(** C1.  Request A is submitted, then, after any events, request B; B
    settles with [rb], and later A settles with [ra].  B's token is newer
    than A's, and settling A changes nothing of the displayed route, stops
    and summary, whatever happened in between and whatever [ra] is.  If
    nothing is submitted between B's submission and A's settling (and B
    settles once), the displayed result after A has settled is the one B's
    continuation wrote on the display cleared by B's submission: for a
    result read in full, the normalized route, the deduplicated stops and
    the summary of [rb].  Unless it settled earlier, A is still pending
    when it settles last, so its continuation does run. *)
Theorem stale_result_never_committed
    (evs0 mid1 mid2 mid3 : list Event) (rb ra : Completion JsVal) :
  let s0 := run E initial evs0 in
  let sA := step E s0 Submit in
  let a := reqIdRef sA in
  let s1 := run E sA mid1 in
  let sB := step E s1 Submit in
  let b := reqIdRef sB in
  let s2 := run E sB mid2 in
  let s3 := step E s2 (Settle b rb) in
  let s4 := run E s3 mid3 in
  let s5 := step E s4 (Settle a ra) in
  start s0 <> "" -> finish s0 <> "" ->
  start s1 <> "" -> finish s1 <> "" ->
  a < b /\
  display s5 = display s4 /\
  (Forall (fun ev => settles a ev = false) (mid1 ++ mid2 ++ mid3) ->
   a ∈ pending s4) /\
  (Forall (quiet b) mid2 ->
   b ∈ pending s2 /\ reqIdRef s2 = b /\
   display s3 = display (onSettled E b rb sB) /\
   (Forall (quiet b) mid3 ->
    display s5 = display s3 /\
    forall (res err g sm : JsVal) latlngs pts dd,
      rb = Normal res ->
      get res "error" = Normal err ->
      routeGeometry res = Normal g ->
      Geometry.toLatLngs g = Normal latlngs ->
      stopPoints res = Normal pts ->
      dedupe E pts = Normal dd ->
      get res "summary" = Normal sm ->
      display s5 = (latlngs, dd, if truthy sm then sm else JNull))).
Proof.
  cbv zeta. intros HsA HfA HsB HfB.
  set (s0 := run E initial evs0) in *.
  destruct (onSubmit_valid s0 HsA HfA) as (HidA & _ & HpA & _).
  set (sA := step E s0 Submit) in *.
  set (s1 := run E sA mid1) in *.
  destruct (onSubmit_valid s1 HsB HfB) as (HidB & HdB & HpB & _).
  set (sB := step E s1 Submit) in *.
  change (onSubmit s0) with sA in *. change (onSubmit s1) with sB in *.
  set (a := reqIdRef sA) in *. set (b := reqIdRef sB) in *.
  set (s2 := run E sB mid2). set (s3 := step E s2 (Settle b rb)).
  set (s4 := run E s3 mid3).
  assert (Hab : a < b).
  { pose proof (run_reqId_mono sA mid1). fold s1 in H. lia. }
  assert (Hb4 : b <= reqIdRef s4).
  { pose proof (run_reqId_mono sB mid2). pose proof (run_reqId_mono s3 mid3).
    pose proof (step_reqId_mono s2 (Settle b rb)).
    fold s2 in H. fold s3 in H1. fold s4 in H0. lia. }
  split; [done|]. split; [apply step_settle_stale; lia|]. split.
  - intros [H1 [H2 H3]%Forall_app]%Forall_app.
    apply run_pending_keep; [|done].
    apply step_pending_keep; [|cbn; apply Nat.eqb_neq; lia].
    apply run_pending_keep; [|done].
    apply step_pending_keep; [|done].
    apply run_pending_keep; [|done].
    rewrite HpA, <- HidA. by left.
  - intros Hq2.
    destruct (run_quiet sB mid2 Hq2) as [Hid2 Hd2]. fold s2 in Hid2, Hd2.
    assert (Hp2 : b ∈ pending s2).
    { apply run_pending_keep; [rewrite HpB, <- HidB; by left|].
      eapply Forall_impl; [exact Hq2|]. by intros ev [_ ?]. }
    assert (Hd3 : display s3 = display (onSettled E b rb sB)).
    { unfold s3. cbn [step]. rewrite bool_decide_eq_true_2 by done.
      apply onSettled_display_ext; [exact Hd2|exact Hid2]. }
    split; [done|]. split; [done|]. split; [done|].
    intros Hq3.
    assert (Hid3 : reqIdRef s3 = b).
    { unfold s3. cbn [step]. rewrite bool_decide_eq_true_2 by done.
      destruct (onSettled_sameRefs b rb (settle b s2)) as (_&_&_&_&->&_).
      exact Hid2. }
    rewrite <- Hid3 in Hq3.
    destruct (run_quiet s3 mid3 Hq3) as [Hid4 Hd4]. fold s4 in Hid4, Hd4.
    assert (H53 : display (step E s4 (Settle a ra)) = display s3).
    { rewrite step_settle_stale by lia. exact Hd4. }
    split; [done|].
    intros res err g sm latlngs pts dd -> He Hg Hl Hp Hd Hs.
    rewrite H53, Hd3. by eapply onSettled_latest.
Qed.

(** Request tokens: no event lowers the latest token, and every
    submission that passes validation mints the next one, makes it the
    latest, and leaves its call pending. *)
Theorem tokens_increase (s : AppState) (ev : Event) :
  reqIdRef s <= reqIdRef (step E s ev) /\
  (start s <> "" -> finish s <> "" ->
   reqIdRef (step E s Submit) = S (reqIdRef s) /\
   reqIdRef (step E s Submit) ∈ pending (step E s Submit) /\
   abortRef (step E s Submit) = Some (reqIdRef (step E s Submit))).
Proof.
  split; [apply step_reqId_mono|]. intros Hs Hf.
  destruct (onSubmit_valid s Hs Hf) as (Hid & _ & Hp & Ha).
  cbn [step]. rewrite Hid, Hp, Ha. repeat split. by left.
Qed.

(** Input validation: a submission with an empty start or finish shows
    the validation message on a cleared display and issues no request. *)
Theorem empty_input_issues_no_request (s : AppState) :
  start s = "" \/ finish s = "" ->
  error (step E s Submit) = JStr "Please enter both Start and Finish." /\
  display (step E s Submit) = ([], [], JNull) /\
  reqIdRef (step E s Submit) = reqIdRef s /\
  pending (step E s Submit) = pending s /\
  aborted (step E s Submit) = aborted s /\
  loading (step E s Submit) = loading s.
Proof.
  intros H. cbn [step]. unfold onSubmit. cbn.
  assert (Hb : String.eqb (start s) "" || String.eqb (finish s) "" = true).
  { destruct H as [-> | ->]; [done|]. apply orb_true_r. }
  rewrite Hb. done.
Qed.

End AppProps.

Section AppExamples.
Import Stops App.
Local Open Scope list_scope.

Lemma stale_result_never_committed_witness :
  let rb := Normal scenarioResponse in
  let ra := Normal (JObj [("route", JObj [("geometry", JObj [])])]) in
  let s0 := run sampleEngine initial fillForm in
  let sA := step sampleEngine s0 Submit in
  let a := reqIdRef sA in
  let s1 := run sampleEngine sA [] in
  let sB := step sampleEngine s1 Submit in
  let b := reqIdRef sB in
  let s2 := run sampleEngine sB [] in
  let s3 := step sampleEngine s2 (Settle b rb) in
  let s4 := run sampleEngine s3 [] in
  let s5 := step sampleEngine s4 (Settle a ra) in
  (start s0 <> "" /\ finish s0 <> "" /\ start s1 <> "" /\ finish s1 <> "") /\
  a < b /\ display s5 = display s4.
Proof.
  cbv zeta.
  assert (H1 : start (run sampleEngine initial fillForm) <> "")
    by (vm_compute; discriminate).
  assert (H2 : finish (run sampleEngine initial fillForm) <> "")
    by (vm_compute; discriminate).
  assert (H3 : start (run sampleEngine
                        (step sampleEngine
                           (run sampleEngine initial fillForm) Submit) [])
               <> "")
    by (vm_compute; discriminate).
  assert (H4 : finish (run sampleEngine
                         (step sampleEngine
                            (run sampleEngine initial fillForm) Submit) [])
               <> "")
    by (vm_compute; discriminate).
  pose proof (stale_result_never_committed sampleEngine fillForm [] [] []
                (Normal scenarioResponse)
                (Normal (JObj [("route", JObj [("geometry", JObj [])])]))
                H1 H2 H3 H4) as H.
  exact (conj (conj H1 (conj H2 (conj H3 H4)))
              (conj (proj1 H) (proj1 (proj2 H)))).
Defined.

(** The plan-route scenario: the displayed route is the swapped geometry
    and only the first of the two stops with station id 1 is displayed. *)
Theorem scenario_plan_route_response (E : Engine) :
  display (run E initial
             (fillForm ++ [Submit; Settle 1 (Normal scenarioResponse)]))
  = ([(JNum 39.7%float, JNum (-104.9)%float);
      (JNum 39.8%float, JNum (-104.8)%float)],
     [scenarioStop "Stop A"],
     JNull).
Proof.
  unfold run, fillForm. cbn [app fold_left step].
  rewrite bool_decide_eq_true_2 by (vm_compute; by left).
  apply (onSettled_latest E 1 _ scenarioResponse JUndefined scenarioGeometry
           JUndefined
           [(JNum 39.7%float, JNum (-104.9)%float);
            (JNum 39.8%float, JNum (-104.8)%float)]
           [scenarioStop "Stop A"; scenarioStop "Stop A dup"]
           [scenarioStop "Stop A"]);
    [reflexivity..| |reflexivity].
  apply (dedupe_pair_same_id E (scenarioStop "Stop A")
           (scenarioStop "Stop A dup") 1%float); reflexivity.
Qed.

Lemma empty_input_issues_no_request_witness :
  error (step sampleEngine initial Submit)
  = JStr "Please enter both Start and Finish." /\
  display (step sampleEngine initial Submit) = ([], [], JNull) /\
  reqIdRef (step sampleEngine initial Submit) = reqIdRef initial /\
  pending (step sampleEngine initial Submit) = pending initial /\
  aborted (step sampleEngine initial Submit) = aborted initial /\
  loading (step sampleEngine initial Submit) = loading initial.
Proof.
  exact (empty_input_issues_no_request sampleEngine initial
           (or_introl eq_refl)).
Defined.

(** Outside the form.  Were [onSubmit] run a second time while the first
    call is pending (the form does not let that happen, see
    [form_submissions_never_overlap]), and were the first call to answer
    after the second with a body that carries an [error] field, that
    [error] would be shown next to the route of the second request:
    [res.error] is read and shown before the token is compared. *)
Theorem superseded_error_field_is_shown (E : Engine) :
  let resB := JObj [("route", JObj [("geometry", scenarioGeometry)])] in
  let resA := JObj [("error", JStr "No route found")] in
  let s := run E initial
             (fillForm ++ [Submit; Submit; Settle 2 (Normal resB);
                           Settle 1 (Normal resA)]) in
  reqIdRef s = 2 /\
  error s = JStr "No route found" /\
  route s = [(JNum 39.7%float, JNum (-104.9)%float);
             (JNum 39.8%float, JNum (-104.8)%float)].
Proof. repeat split. Qed.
..............................
### Prompt
What is the number of lines in the listing that hold "cleared"? Give that number and nothing more.

### Answer section
2